Comment 18 for bug 502610

Revision history for this message
In , Petersen-i (petersen-i) wrote :

(In reply to comment #0)
> Created an attachment (id=24321) [details]
> mixture of Han glyphs from Japanese and Chinese fonts under en locale

Right this problem is well-known.

> In this file, "MS Gothic","SimSun","PMingLiu", "HanyiSong" and "MS 明朝"
> are proprietary fonts. As far as I know, none of the Linux distros received
> permission to use these fonts from the copyright owners of the fonts. Giving a
> higher priority to proprietary fonts will increase the user's dependency to
> them, encouraging font piracy and reduce user feedbacks for FLOSS font
> development.
>
> In addition, "SimSun" used to be a popular "pirate" Chinese fonts for Chinese
> Linux users about 5 years ago due to the embedded bitmaps, but in the past 4
> years, WenQuanYi project has developed high quality open-source bitmap fonts
> and sans-serif Chinese fonts, and getting far more popular than SimSun and most
> other proprietary Chinese fonts.
>
> Also, AFAIK, "ZYSong18030" was only licensed to Redhat 9, from Zhong Yi Beijing
> Inc., and this font has no embedded bitmaps. Therefore, the user group of this
> font is quite small.

Agreed. I think the propriety fonts should be moved to a non-free .conf file at least,
which should have lower priority than free ones. This would be a good opportunity
to clean up 65-nonlatin.conf.

> 2. sans-serif and serif used the same font order

Agree on the idea of correcting this.

> for serif:
> bitmap Chinese fonts (style independent) > Song/Ming > Mincho/Batang > Hei >
> Gothic/Dotum > Kai > system fallback (GNU Unifont exp.)
>
> for sans-serif:
> bitmap Chinese fonts (style independent) > Hei > Gothic/Dotum > Song/Ming >
> Mincho/Batang > Kai > system fallback (GNU Unifont exp.)

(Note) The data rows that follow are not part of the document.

(** [consumeNextMessages] inside [Consumer.consume], for a consumer whose
    concurrency is 1 and that is not processing anything when it is called:
    one slot is free, so one message is asked for; an empty answer makes
    the consumer idle, otherwise the message is processed and the next one
    is asked for.  [clock] gives, round by round, the time of the
    reservation and the time the handler ends; the result tells whether the
    consumer became idle within these rounds. *)
Fixpoint consumeNextMessages (handler : Handler) (subscription : Subscription)
    (clock : list (timestamp * timestamp)) (db : DB)
    : Result (DB * list ConsumerEvent * bool) :=
  match clock with
  | [] => Ok (db, [], false)
  | (polledAt, endedAt) :: rest =>
      match getNextMessages db subscription 1 polledAt with
      | Err e => Err e
      | Ok (db1, []) => Ok (db1, [EvIdle], true)
      | Ok (db1, message :: _) =>
          match processMessage handler db1 message endedAt with
          | Err e => Err e
          | Ok (db2, events) =>
              match consumeNextMessages handler subscription rest db2 with
              | Err e => Err e
              | Ok (db3, more, idle) => Ok (db3, events ++ more, idle)
              end
          end
      end
  end.

(** [Consumer.consume] on an idle consumer. *)
Definition consume (handler : Handler) (subscription : Subscription)
    (clock : list (timestamp * timestamp)) (db : DB)
    : Result (DB * list ConsumerEvent * bool) :=
  match consumeNextMessages handler subscription clock db with
  | Err e => Err e
  | Ok (db', events, idle) => Ok (db', EvConsume :: events, idle)
  end.

(** The events one message of a drain gives rise to. *)
Definition message_events (handler : Handler) (message : SubscriptionMessage)
    : list ConsumerEvent :=
  EvProcess (msg_id message)
  :: map (EvProgress (msg_id message)) (updates (handler message))
  ++ [match thrown (handler message) with
      | Some error => EvFailed (msg_id message) error
      | None => EvCompleted (msg_id message)
      end].

(** The events of a drain of the rows [queue], reserved at the times the
    clock gives. *)
Fixpoint drain_events (handler : Handler) (subscription : Subscription)
    (queue : list Joined) (clock : list (timestamp * timestamp))
    : list ConsumerEvent :=
  match queue, clock with
  | j :: queue', (polledAt, _) :: clock' =>
      message_events handler (reserved_handle subscription polledAt j)
      ++ drain_events handler subscription queue' clock'
  | _, _ => [EvIdle]
  end.

(** The ids of the messages handed to the handler, in order. *)
Fixpoint processed (events : list ConsumerEvent) : list uuid :=
  match events with
  | [] => []
  | EvProcess i :: rest => i :: processed rest
  | _ :: rest => processed rest
  end.

(** A subscription at rest, as a consumer of concurrency 1 finds it when it
    is the only one working on it: keys unique, no delay or retry pending,
    the gate open. *)
Definition at_rest (db : DB) (this : Subscription) : Prop :=
  pk_subscription_messages db
  /\ no_delays db (id this)
  /\ (consumptionMode this = sequential ->
      exists s, find_subscription db (id this) = Some s
                /\ s_processing s = false).

(** A failure ends the message: the handler never throws, or every waiting
    message of the subscription is on its last attempt (as with the default
    [maxAttempts] of 1). *)
Definition failure_is_final (handler : Handler) (db : DB)
    (this : Subscription) : Prop :=
  (forall message, thrown (handler message) = None)
  \/ (forall r, In r (subscription_messages db) ->
                sm_subscription_id r = id this -> sm_status r = waiting ->
                maxAttempts this <= sm_attempts r + 1).

(** ** What a subscription sees *)

(** Two databases show the same thing to a subscription: the same rows
    through [getMessages], the same candidates of the reservation query at
    every time, and the same stored subscription row (the gate). *)
Definition same_view (db db' : DB) (other : Subscription) : Prop :=
  (forall statuses,
      getMessages db' other statuses = getMessages db other statuses)
  /\ (forall now, candidates db' (id other) now = candidates db (id other) now)
  /\ find_subscription db' (id other) = find_subscription db (id other).

(** ** Migrations *)

Record Migration : Type := mkMigration {
  version : string;
  sql : string
}.

(** The registry [migrations] of the package. *)
Definition migrations : list Migration :=
  [mkMigration "1.0.0" "migration1_0_0"].

(** The loop over [notExecutedMigrations]: each script is run and its
    version inserted into [pg_transit_migrations], whose [version] column is
    unique.  The result is the table and the scripts run, in order. *)
Fixpoint run_each (table : list string) (notExecuted : list Migration)
    : Result (list string * list string) :=
  match notExecuted with
  | [] => Ok (table, [])
  | migration :: rest =>
      if existsb (String.eqb (version migration)) table
      then Err UniqueViolation
      else
        match run_each (table ++ [version migration]) rest with
        | Err e => Err e
        | Ok (table', scripts) => Ok (table', sql migration :: scripts)
        end
  end.

(** [runMigrations], for a list of declared migrations: [table] holds the
    versions recorded so far, [None] when the table does not exist yet
    ([CREATE TABLE IF NOT EXISTS] then creates it empty). *)
Definition runMigrations (declared : list Migration)
    (table : option (list string)) : Result (list string * list string) :=
  let executedVersions := match table with
                          | Some rows => rows
                          | None => []
                          end in
  let notExecutedMigrations :=
    filter (fun migration =>
              negb (existsb (String.eqb (version migration))
                            executedVersions))
           declared in
  run_each executedVersions notExecutedMigrations.

(** ** Careful clients *)

Section CarefulRuns.
Variable cron_next : string -> timestamp -> timestamp.

(** The API used with care: [complete] and [fail] are called only on a
    message whose row is still 'processing', through a handle that shows the
    row as it is (the consumer that holds the message, before anything
    reopened it); every other operation is free, the stale detector and
    manual retries included. *)
Inductive careful_step : DB -> DB -> Prop :=
| careful_api : forall op db db',
    op <> OpComplete -> op <> OpFail ->
    step cron_next op db db' ->
    careful_step db db'
| careful_complete : forall db s h,
    In s (subscriptions db) ->
    In h (getMessages db (object_of_row s) [processing]) ->
    careful_step db (fst (complete db h))
| careful_fail : forall db s h error now db' h',
    In s (subscriptions db) ->
    In h (getMessages db (object_of_row s) [processing]) ->
    fail db h error now = Ok (db', h') ->
    careful_step db db'.

Inductive careful_run : DB -> Prop :=
| careful_start : careful_run empty_db
| careful_next : forall db db',
    careful_run db -> careful_step db db' -> careful_run db'.

End CarefulRuns.

(** The row filter behind the messages in flight. *)
Definition is_processing (sid : uuid) (r : SubscriptionMessageRow) : bool :=
  Nat.eqb (sm_subscription_id r) sid
  && status_eqb (sm_status r) processing.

I think using bitmap before outline is a bad idea for JK anyway.

I suggest having a separate switch to turn on bitmap in the fontconfig rules perhaps.

> 3. fonts with lower unicode coverage and low quality were placed in front of
> more complete and polished ones

("Quality" may be subjective - anyway CJK respective styles are too different to
allow a common shared font.)

> Japanese and Korean fonts usually contains only 6000 Han glyphs, while Chinese
> fonts, the typically charset is typically 20000. Because 65-nonlatin puts many
> Japanese fonts in front of Chinese fonts, when rendering a block of text with
> Han glyphs, one often see a mixture of Gothic, Mincho, Song and Kai glyphs,
> which looks horrible.

Nod

> I suggest to put Chinese fonts in front of Japanese/Korean fonts. When Pango
> fail to determine the Chinese text (which happens when rendering Han text under
> non-CJK locales), at least we can render the text with a consistent font
> (despite the z-variant differences). If Pango can determine the language, then,
> use language specific fontconfig rules to set the font order later

Sounds reasonable enough.

> 4. order the font based on readability
>
> The readability of Chinese fonts is a very complex problem. It is both
> technology (screen resolution, hinting techniques etc) and fashion (font styles
> from MS and Mac strongly influences Linux users) dependent. Therefore, it is
> constantly changing. More "modern" Chinese users prefer sans-serif fonts over
> the bitmap Chinese font (65% based on a survey at Ubuntu Chinese forum, N>300),
> while some other users prefer bitmaps. In any case, non-bitmaped serif font
> (Song, maybe Kai) are not preferred for most users. The order of the fonts
> shall not only consider the license, coverage, consistency, but also the
> readability.

So how about listing sans-serif (Hei) before bitmap then?